Indeed, this separation of effect and intentions, complicated by medium, is inherent in how Ashes of Time communicates to its audience. There is no patronising direct ‘message’. Often we are shown results before causes (such as Tony Leung Kar-Fei meeting his old acquaintances under the guise of amnesia, only to be rudely rejected by each) as this keeps us in a guessing game - but it also asks us how we engage with film: as passive recipients or active participants?

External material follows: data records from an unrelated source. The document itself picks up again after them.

(** * webSearch: the field extractor and the sheet store

    A shallow embedding of [src/webSearch.py]: the text extractor
    ([parse_text], [extract_optional_field]) and the spreadsheet operations
    ([ensure_columns_exist], [add_to_excel], [adjust_excel_format]).

    Modelling conventions.
    - A Python [str] is a [string]; every character is one code point below
      256, and [is_space] is [str.isspace] on that range.
    - Every pattern of the program is a literal followed by [(.+)]; the
      regular-expression search is modelled for that shape.
    - A [DataFrame] is column-major, as pandas stores it: a row count and an
      ordered list of named columns.  A cell is [None] (NaN, an empty Excel
      cell) or a text.
    - The Excel file is the table pandas reads from it, together with one
      formatting flag.  A table that was read from the file, with empty
      columns added, is written and read back as it is ([to_excel]).  A
      table that holds texts the program has made is written by
      [df_to_excel]: openpyxl refuses the control characters, and what
      pandas reads from the written workbook and what a refused write
      leaves behind are parameters of the model ([Excel]).
    - A raised exception is an [option]: [None] where the source raises. *)

From Stdlib Require Import Bool Arith List Ascii String Lia.
Import ListNotations.
Open Scope list_scope.
Open Scope string_scope.

(** ** Python strings *)

Module Str.

(** The line feed, the one character [.] refuses without [re.DOTALL]. *)
Definition LF : ascii := "010"%char.

Definition is_newline (c : ascii) : bool := Ascii.eqb c LF.

(** [str.isspace] on code points below 256: TAB..CR, FS..US, SPACE,
    NEL (U+0085) and NBSP (U+00A0). *)
Definition is_space (c : ascii) : bool :=
  let n := nat_of_ascii c in
  (Nat.leb 9 n && Nat.leb n 13) || (Nat.leb 28 n && Nat.leb n 32)
  || Nat.eqb n 133 || Nat.eqb n 160.

Fixpoint lstrip (s : string) : string :=
  match s with
  | EmptyString => EmptyString
  | String c s' => if is_space c then lstrip s' else s
  end.

Fixpoint rstrip (s : string) : string :=
  match s with
  | EmptyString => EmptyString
  | String c s' =>
      match rstrip s' with
      | EmptyString => if is_space c then EmptyString else String c EmptyString
      | r => String c r
      end
  end.

(** [s.strip()] *)
Definition strip (s : string) : string := rstrip (lstrip s).

(** A string with at least one character that is not white space. *)
Fixpoint has_ink (s : string) : bool :=
  match s with
  | EmptyString => false
  | String c s' => negb (is_space c) || has_ink s'
  end.

Fixpoint no_newline (s : string) : bool :=
  match s with
  | EmptyString => true
  | String c s' => negb (is_newline c) && no_newline s'
  end.

(** [text] with the literal [lit] removed from its front, when it starts
    with it. *)
Fixpoint drop_literal (lit text : string) : option string :=
  match lit, text with
  | EmptyString, _ => Some text
  | String _ _, EmptyString => None
  | String a lit', String b text' =>
      if Ascii.eqb a b then drop_literal lit' text' else None
  end.

(** Whether [pat] occurs in [text] as a substring (Python's [pat in text]). *)
Fixpoint occursb (pat text : string) : bool :=
  match drop_literal pat text with
  | Some _ => true
  | None =>
      match text with
      | EmptyString => false
      | String _ text' => occursb pat text'
      end
  end.

Definition occurs (pat text : string) : Prop :=
  exists pre post, text = pre ++ pat ++ post.

(** [text.partition(sep)] without the separator: what is before and what
    is after the first occurrence of [sep]; [None] where Python returns
    the text and two empty strings. *)
Fixpoint partition (sep text : string) : option (string * string) :=
  match drop_literal sep text with
  | Some post => Some (EmptyString, post)
  | None =>
      match text with
      | EmptyString => None
      | String a text' =>
          match partition sep text' with
          | Some (pre, post) => Some (String a pre, post)
          | None => None
          end
      end
  end.

(** Where a line ends: at the end of the text or before a line feed. *)
Definition at_line_end (post : string) : Prop :=
  post = "" \/ exists post', post = String LF post'.

(** The first occurrence of [pat] in [text] starts after [pre] and is
    followed by [post]. *)
Definition first_occurrence (pat text pre post : string) : Prop :=
  text = pre ++ pat ++ post /\
  forall pre' post', text = pre' ++ pat ++ post' ->
    String.length pre <= String.length pre'.

End Str.

(** ** Regular-expression search, for the patterns [lit(.+)] *)

Module Re.
Import Str.

(** What a greedy [.+] or [.*] takes without [re.DOTALL]: everything up to
    the next line feed. *)
Fixpoint dot_star (s : string) : string :=
  match s with
  | EmptyString => EmptyString
  | String c s' => if is_newline c then EmptyString else String c (dot_star s')
  end.

(** Group 1 of [(.+)] tried on [rest]: it needs one character, which
    without [dotall] must not be a line feed, and being greedy with nothing
    after it takes all it can. *)
Definition dot_plus (dotall : bool) (rest : string) : option string :=
  match rest with
  | EmptyString => None
  | String c _ =>
      if dotall then Some rest
      else if is_newline c then None else Some (dot_star rest)
  end.

(** The pattern [lit(.+)] tried at the very start of [text]. *)
Definition match_here (lit : string) (dotall : bool) (text : string)
  : option string :=
  match drop_literal lit text with
  | Some rest => dot_plus dotall rest
  | None => None
  end.

(** [re.search(lit + "(.+)", text, flags)]: the start positions are tried
    from left to right, the end of the text included; the result is group 1
    of the leftmost match, or [None] when there is no match. *)
Fixpoint search (lit : string) (dotall : bool) (text : string)
  : option string :=
  match match_here lit dotall text with
  | Some g => Some g
  | None =>
      match text with
      | EmptyString => None
      | String _ text' => search lit dotall text'
      end
  end.

(** The pattern [lit(.+)] matches [text] right after [pre]: the literal is
    there and is followed by a character [c] that [.] accepts. *)
Definition matches_at (lit : string) (dotall : bool) (text pre : string)
  (c : ascii) (rest : string) : Prop :=
  text = pre ++ lit ++ String c rest /\ (dotall = true \/ is_newline c = false).

(** Group 1 of a match whose [(.+)] starts at [rest]. *)
Definition group1 (dotall : bool) (rest : string) : string :=
  if dotall then rest else dot_star rest.

End Re.

(** ** The field extractor *)

(** A Python [dict] from field names to [str] or [None], in insertion order. *)
Definition dict := list (string * option string).

(** The value under the key [k] in the association list [l], the first
    one from the left. *)
Fixpoint assoc {A} (l : list (string * A)) (k : string) : option A :=
  match l with
  | [] => None
  | (k', v) :: l' => if String.eqb k' k then Some v else assoc l' k
  end.

(** [d[k]]; the outer [None] is the [KeyError]. *)
Definition dict_get (d : dict) (k : string) : option (option string) :=
  assoc d k.

(** [re.search(pattern, text, flags).group(1).strip()]; [None] is the
    [AttributeError] that [.group] raises on a failed search. *)
Definition search_group1_strip (lit : string) (dotall : bool) (text : string)
  : option string :=
  option_map Str.strip (Re.search lit dotall text).

(** [extract_optional_field]: the stripped group 1, or Python's [None]. *)
Definition extract_optional_field (lit : string) (text : string)
  : option string :=
  match Re.search lit false text with
  | Some g => Some (Str.strip g)
  | None => None
  end.

Definition bind {A B} (x : option A) (f : A -> option B) : option B :=
  match x with
  | Some a => f a
  | None => None
  end.

Notation "x <- e ;; k" := (bind e (fun x => k))
  (at level 61, e at next level, right associativity).

(** [parse_text]: the dictionary literal is evaluated entry by entry; the
    first mandatory search that fails raises, and the handler returns
    [None]. *)
Definition parse_text (input_text : string) : option dict :=
  name <- search_group1_strip "Company Name: " false input_text ;;
  phone <- search_group1_strip "Company Phone: " false input_text ;;
  let email := extract_optional_field "Company Email: " input_text in
  industry <- search_group1_strip "Industry: " false input_text ;;
  type <- search_group1_strip "Company Type: " false input_text ;;
  let activities := extract_optional_field "Import/Export Activities: " input_text in
  country <- search_group1_strip "Company Country: " false input_text ;;
  let website := extract_optional_field "Company Website: " input_text in
  operations <- search_group1_strip "Company Operations: " true input_text ;;
  Some [ ("Company Name", Some name);
         ("Company Phone", Some phone);
         ("Company Email", email);
         ("Industry", Some industry);
         ("Company Type", Some type);
         ("Import/Export Activities", activities);
         ("Company Country", Some country);
         ("Company Website", website);
         ("Operations", Some operations) ].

Traditionally, the audience is treated as an end user - an intended recipient of communication. While WKW doesn’t go against such an idea, there are elements which indicate a less linear conception than normal. Nodular concepts and images are repeated until they hold a hypnotic quality, yet they are seldom ‘used’ to reach a conclusion. It is possible to read meanings, for example, for the repetition of the birdcage, but such attempts rely on ascertaining author intentions - often a rather strained exercise. Instead, we are invited to free ourselves from the totemic solidity of linear communication, perhaps because the mesmerising nature of the film is about invoking personal reactions rather than understanding singular points. Detached from the responsibility of understanding the author’s absolute intentions we become a node, a relay, with the opportunity of gleaning our own personal meaning from the film, as valid as any other.

This is not a broadside on auteurist ideals - rather it is a comment on how WKW acknowledges corruptions of communication which are nonetheless emotionally profound and a liberation from the constrictions of singular interpretation. Can anyone think of better corruptions of communication than have appeared in WKW's films? From Takeshi misinterpreting Brigitte Lin in Chungking and Charlie Yeung in Fallen Angels to the criss-crossing of intents in Days of Being Wild, the idea that anyone holds an absolute truth or can reach absolute understanding is an alien concept, and it is in the bridge of the audience where the tension lies. More recent WKW films, like In the Mood for Love, develop this idea of audience participation in order to fill ellipses and find answers. WKW has described how he went to great lengths to create the feel he wanted in ITMFL, down to choosing the correct chef to cook Shanghainese meals for cast and crew, yet he acknowledges that such details will almost certainly be lost on the audience. Such an approach elevates the emotion of creation above the idea of an ‘end result’, which is why an audience is invited to explore beyond the boundaries of definite author intentions and to absorb the feel rather than any message.

Just as Leslie understands how Tony Leung Kar-Fei can almost voyeuristically observe the tears of Maggie (tears not intended for him) - and how that is why Tony continues to run the rigmarole of visiting both - we observe the emotions which WKW squeezes out to the screen, a labour of his personal feelings, whilst we impress our own understandings depending on our emotional standpoints. Whilst WKW has deliberately aimed such feeling at us, often via technical skill and artistic flourish, the line between creation and reception is not bridged by a fixed idea of interpretation, but is instead blurred by open possibilities.

With its focus on miscommunication, Ashes of Time displays WKW’s obliqueness, to a level which some viewers find disconcerting and frustrating. But perhaps it is this move away from linear certainty which starts to make us reappraise how we understand the concept of ‘understanding’ and appreciate a new ‘flow’ between creator and audience.